Whenever a line of the listing contains the string "Import", return that line.

------ Data extracts ------

(* ===== verification/EngineReceive.v ===== *)
(** * The messaging engine: what arrives

    Receipts, records of a one-to-one chat ([handle_record]) and of a group
    ([handle_group_record]), invitations, envelopes ([process_envelope]) and records
    read back from an archive. Dereferencing an empty optional throws. *)

From Stdlib Require Import ZArith Lia.
From stdpp Require Import base list strings gmap.
From S2P Require Import Prelude Wire Text Protocol RelayProtocol Crypto Prekey Envelope MessageRecord RecordPayloads IdentityBundle KeyStore Sharing Sql PrekeyVault HistoryTables HistoryStore HistoryRecords HistoryQueues Engine EngineDeletions.
#[local] Open Scope Z_scope.
#[local] Open Scope wire_scope.
#[local] Open Scope engine_scope.

Section engine.
Context `{P : Primitives} (me : Self) (w : World).

Abbreviation unix_now := (unix_now w).
Abbreviation random_bytes := (random_bytes w).
Abbreviation enqueue := (enqueue w).
Abbreviation sign_own := (sign_own me w).
Abbreviation store_message := (store_message w).

(** ** Receipts *)

(** src/client/messaging_engine.cpp 545-562 enqueue_receipt_in *)
Definition send_receipt (conversation_id recipients_hash to_fp : bytes) (kind : ReceiptKind) (delayed : bool) (chunk : list bytes) : E unit :=
  do id <- random_bytes ID_BYTES;
  do sent_at <- unix_now;
  do payload <- of_exc (receipt_payload kind chunk);
  try_catch (
    do raw <- sign_own conversation_id id recipients_hash (u64 sent_at) RT_Receipt payload [] [];
    do due <- unix_now;
    let most := me.(options).(receipt_delay_max_seconds) in
    do due <- (if delayed && (0 <? most)
               then do rnd <- random_bytes 2; eret (due + (byte_at rnd 0 * 256 + byte_at rnd 1) mod (most + 1))
               else eret due);
    do now <- unix_now;
    enqueue to_fp OUTBOX_KIND_RECEIPT id [raw] due now)
  (fun _ => eret tt).

(** src/client/messaging_engine.cpp 536-564 enqueue_receipt_in *)
Definition enqueue_receipt_in (conversation_id recipients_hash to_fp : bytes) (kind : ReceiptKind) (ids : list bytes) (delayed : bool) : E unit :=
  do peer <- look (fun e => resolve_peer e to_fp conversation_id);
  match peer with
  | None => eret tt
  | Some peer =>
      if negb peer.(p_can_send) || no_items ids then eret tt else
      for_each (chunks (length ids) 256 ids) (send_receipt conversation_id recipients_hash to_fp kind delayed)
  end.

(** src/client/messaging_engine.cpp 529-533 enqueue_receipt *)
Definition enqueue_receipt (contact_fp : bytes) (kind : ReceiptKind) (ids : list bytes) (delayed : bool) : E unit :=
  match hex_to_bytes contact_fp with
  | None => eret tt
  | Some their_fp =>
      if negb (size their_fp =? 32) then eret tt else
      enqueue_receipt_in (conversation_id_for me.(my_fp) their_fp) (recipients_hash_for [me.(my_fp); their_fp]) contact_fp kind ids delayed
  end.

(** A receipt's status, raised for each message it names.
    src/client/messaging_engine.cpp 637-641 handle_record *)
Definition apply_receipt (conv_id from_fp payload : bytes) : E bool :=
  match parse_receipt_payload payload with
  | None => eret false
  | Some info =>
      let status := match info.(RecordPayloads.ri_kind) with ReadReceipt => StatusRead | Delivered => StatusDelivered end in
      for_any info.(ri_message_ids) (fun id => hist (fun db => Ret (raise_delivery db conv_id id from_fp status)))
  end.

(** ** Attachments *)

(** [named] and [theirs] are the same place.
    src/client/messaging_engine.cpp 2544-2546 note_incoming_attachment *)
Definition on_own_relay (e : Engine) (sr : SignedRecord) (info : AttachmentInfo) : bool :=
  match resolve_peer e (bytes_to_hex sr.(sr_record).(mr_sender)) sr.(sr_record).(mr_conversation_id) with
  | None => false
  | Some sender =>
      match parse_server_address info.(RecordPayloads.at_relay_address), parse_server_address sender.(p_relay_address) with
      | Some named, Some theirs =>
          bool_decide (named.(sa_host) = theirs.(sa_host)) && (named.(sa_port) =? theirs.(sa_port))
          && bool_decide (info.(RecordPayloads.at_relay_id) = sender.(p_relay_id))
      | _, _ => false
      end
  end.

(** The row for an attachment that arrives. The difference of the two times is
    taken in 64 bits, wrapping around.
    src/client/messaging_engine.cpp 2515-2550 note_incoming_attachment *)
Definition incoming_attachment (e : Engine) (sr : SignedRecord) (info : AttachmentInfo) (grants : list AttachmentGrant) (now : Z) : Attachment :=
  let outgoing := bool_decide (sr.(sr_record).(mr_sender) = me.(my_fp)) in
  let expires := i64 info.(RecordPayloads.at_expires_at) in
  let '(key, token, state) :=
    match last (filter (fun g => g.(Grant_file_id) = info.(RecordPayloads.at_file_id)) grants) with
    | Some g => (g.(Grant_key), g.(Grant_token), AttachAvailable)
    | None => ([], [], AttachUnavailable)
    end in
  let state := match parse_server_address info.(RecordPayloads.at_relay_address) with Some _ => state | None => AttachUnavailable end in
  let note := if (state =? AttachUnavailable) && negb outgoing && (i64 (now - i64 sr.(sr_record).(mr_sent_at)) <? 3600)
              then str "Waiting for the sender's upload to finish" else [] in
  let '(state, note) :=
    if (state =? AttachAvailable) && negb outgoing && negb (on_own_relay e sr info)
    then (AttachUnavailable, str "The file is on a relay that isn't the sender's own, so it will not be fetched") else (state, note) in
  let state := if (state =? AttachAvailable) && (expires <=? now) then AttachExpired else state in
  mkAttachment info.(RecordPayloads.at_file_id) sr.(sr_record).(mr_conversation_id) sr.(sr_record).(mr_message_id) outgoing info.(RecordPayloads.at_name)
    info.(RecordPayloads.at_size) info.(RecordPayloads.at_sha256) expires info.(RecordPayloads.at_relay_address) info.(RecordPayloads.at_relay_id) state key token [] [] note 0 0 now.

(** src/client/messaging_engine.cpp 2511-2556 note_incoming_attachment *)
Definition note_incoming_attachment (sr : SignedRecord) (grants : list AttachmentGrant) : E unit :=
  match parse_attachment_payload sr.(sr_record).(mr_payload) with
  | None => eret tt
  | Some info =>
      do now <- unix_now;
      do a <- look (fun e => incoming_attachment e sr info grants now);
      do n <- nonce w;
      do fresh <- hist (fun db => add_attachment n db a);
      if fresh then eret tt else
      do existing <- look (fun e => hs_attachment e.(e_history) a.(Att_file_id));
      match existing with
      | Some x =>
          if negb x.(Att_outgoing) && (x.(Att_state) =? AttachUnavailable) && is_empty x.(Att_key) && negb (a.(Att_state) =? AttachUnavailable)
          then do n <- nonce w; hist_try (fun db => grant_attachment n db a.(Att_file_id) a.(Att_key) a.(Att_token) a.(Att_state) a.(Att_note))
          else eret tt
      | None => eret tt
      end
  end.

(** ** Messages *)

(** The message a record becomes.
    src/client/messaging_engine.cpp 612-622 handle_record *)
Definition incoming_message (sr : SignedRecord) (now : Z) (gap : bool) : Message :=
  let r := sr.(sr_record) in
  mkMessage 0 r.(mr_conversation_id) r.(mr_message_id) false (i64 r.(mr_sent_at)) now 0 gap sr.(sr_entry_hash) sr.(sr_raw) false.

(** They pointed at an earlier message of theirs that we never saw. *)
Definition missing_before (e : Engine) (sr : SignedRecord) : bool :=
  let r := sr.(sr_record) in
  negb (is_empty r.(mr_own_prev)) && negb (has_entry e.(e_history) r.(mr_conversation_id) r.(mr_own_prev)).

(** What a text and an attachment share, in a one-to-one chat and in a group:
    false for a duplicate.
    src/client/messaging_engine.cpp 623-628 handle_record, and 1168-1173 handle_group_record *)
Definition receive_message (sr : SignedRecord) (now : Z) : E bool :=
  let attachment := bool_decide (sr.(sr_record).(mr_type) = RT_Attachment) in
  do gap <- look (fun e => missing_before e sr);
  do fresh <- store_message (incoming_message sr now gap);
  do grants <- look e_grants;
  if negb fresh then
    do _ <- when_ (attachment && negb (no_grants grants)) (note_incoming_attachment sr grants);
    eret false
  else
  do _ <- when_ gap (change (fun e => set_sync ({[bytes_to_hex sr.(sr_record).(mr_conversation_id)]} ∪ e.(e_sync_now)) e.(e_attempts) e));
  do _ <- when_ attachment (note_incoming_attachment sr grants);
  eret true.

Definition bad_attachment (sr : SignedRecord) : bool :=
  bool_decide (sr.(sr_record).(mr_type) = RT_Attachment)
  && match parse_attachment_payload sr.(sr_record).(mr_payload) with Some _ => false | None => true end.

------

## Completed exercise:
From Stdlib Require Import ZArith Lia.
From stdpp Require Import base list strings gmap.
From S2P Require Import Prelude Wire Text Protocol RelayProtocol Crypto Prekey Envelope MessageRecord RecordPayloads IdentityBundle KeyStore Sharing Sql PrekeyVault HistoryTables HistoryStore HistoryRecords HistoryQueues Engine EngineDeletions.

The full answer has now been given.